- YOUR OBJECTIVE
Search the data for "rVal" and copy every matching line.

- STUDY MATERIAL
(** X3.  [leftMost] and [rightMost] return a leaf whenever they return, and
    they return their argument at once when it decodes as a leaf. *)
Theorem leftMost_rightMost_leaf (fuel : nat) st (idx : Z) :
  (forall r, leftMost fuel st idx = Ok r -> is_leaf st r) /\
  (forall r, rightMost fuel st idx = Ok r -> is_leaf st r) /\
  (forall q, getNode st idx (newSession 0 []) = Ok q -> isInner q = 0 ->
     leftMost (S fuel) st idx = Ok idx /\ rightMost (S fuel) st idx = Ok idx).
Proof.
  split; [| split].
  - intros r. apply leftMost_leaf.
  - intros r. apply rightMost_leaf.
  - intros q Hnode Hz. apply Z.eqb_eq in Hz.
    unfold leftMost, rightMost. rewrite !loop_S.
    unfold leftMost_body, rightMost_body. rewrite Hnode. cbn [bind].
    rewrite Hz. split; reflexivity.
Qed.

Lemma searchID_drill_leaves (fuel : nat) st (t : Z * Z * Z) (l e r : Z) :
  searchID_drill fuel st t = Ok (l, e, r) ->
  (l <> -1 -> is_leaf st l) /\ (r <> -1 -> is_leaf st r).
Proof.
  destruct t as [[l0 e0] r0]. unfold searchID_drill. intros H.
  apply bind_Ok in H. destruct H as (l1 & Hl & H).
  apply bind_Ok in H. destruct H as (r1 & Hr & H).
  apply Ok_inj in H. injection H as -> _ ->.
  split; intros Hne.
  - destruct (Z.eqb_spec l0 (-1)) as [-> | Hn]; cbn [negb] in Hl.
    + apply Ok_inj in Hl. congruence.
    + exact (rightMost_leaf fuel st l0 _ Hl).
  - destruct (Z.eqb_spec r0 (-1)) as [-> | Hn]; cbn [negb] in Hr.
    + apply Ok_inj in Hr. congruence.
    + exact (leftMost_leaf fuel st r0 _ Hr).
Qed.

Lemma getLeaf_of_leaf st (id : Z) :
  is_leaf st id ->
  getLeaf st id = (p <- getLeafIndex st id ;; getIthLeaf st (fst p)).
Proof.
  intros (nt & r & Hnt & Hrank). unfold getLeaf, getLeafIndex.
  rewrite Hnt, Hrank. reflexivity.
Qed.

Lemma GetID_result_is_leaf (fuel : nat) st k (id : Z) :
  well_formed st -> GetID fuel st k = Ok id -> id <> -1 -> is_leaf st id.
Proof.
  intros HW HG Hne. unfold GetID in HG.
  destruct (NodeTypeBM (inner st)).
  2:{ apply Ok_inj in HG. congruence. }
  cbv zeta in HG. unfold GetID_descent in HG.
  apply bind_Ok in HG. destruct HG as (r & Hloop & HG).
  pose proof (GetID_loop_leaf st k _ fuel HW 0 0 _ r eq_refl Hloop) as Hr.
  destruct r as [[[e i] q] | v].
  - unfold GetID_finish in HG.
    assert (Hid : id = e \/ id = -1).
    { destruct (LeafPrefixes (inner st)).
      2:{ apply Ok_inj in HG. auto. }
      destruct (i =? _); destruct (hasLeafPrefix q); cbn [negb] in HG;
        try (apply Ok_inj in HG; auto).
      apply bind_Ok in HG. destruct HG as (tail & _ & HG).
      destruct (negb _); apply Ok_inj in HG; auto. }
    destruct Hid as [-> | ->]; [exact Hr | contradiction].
  - apply Ok_inj in HG. congruence.
Qed.


(** ** How the queries compose *)


(** X6.  [RangeGet] agrees with [Search]: it returns the eq value of
    [Search] when the eq id is not -1, else the value of the left neighbour
    when there is one, else (nil, false). *)
Theorem RangeGet_agrees_with_Search (fuel : nat) st k (l e r : Z)
  (lVal eqVal rVal : option V) :
  searchID fuel st k = Ok (l, e, r) ->
  Search fuel st k = Ok (lVal, eqVal, rVal) ->
  RangeGet fuel st k
  = Ok (if negb (e =? -1) then (eqVal, true)
        else if l =? -1 then (None, false) else (lVal, true)).
Proof.
  intros HS HSe. unfold Search in HSe. unfold RangeGet.
  rewrite HS in *. cbn [bind] in *.
  apply bind_Ok in HSe. destruct HSe as (lv & Hlv & HSe).
  apply bind_Ok in HSe. destruct HSe as (ev & Hev & HSe).
  apply bind_Ok in HSe. destruct HSe as (rv & _ & HSe).
  apply Ok_inj in HSe. injection HSe as <- <- _.
  destruct (e =? -1); cbn [negb] in *.
  - destruct (l =? -1); cbn [negb] in *; [reflexivity |].
    rewrite Hlv. reflexivity.
  - rewrite Hev. reflexivity.
Qed.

- SOLUTION
  (lVal eqVal rVal : option V) :
  Search fuel st k = Ok (lVal, eqVal, rVal) ->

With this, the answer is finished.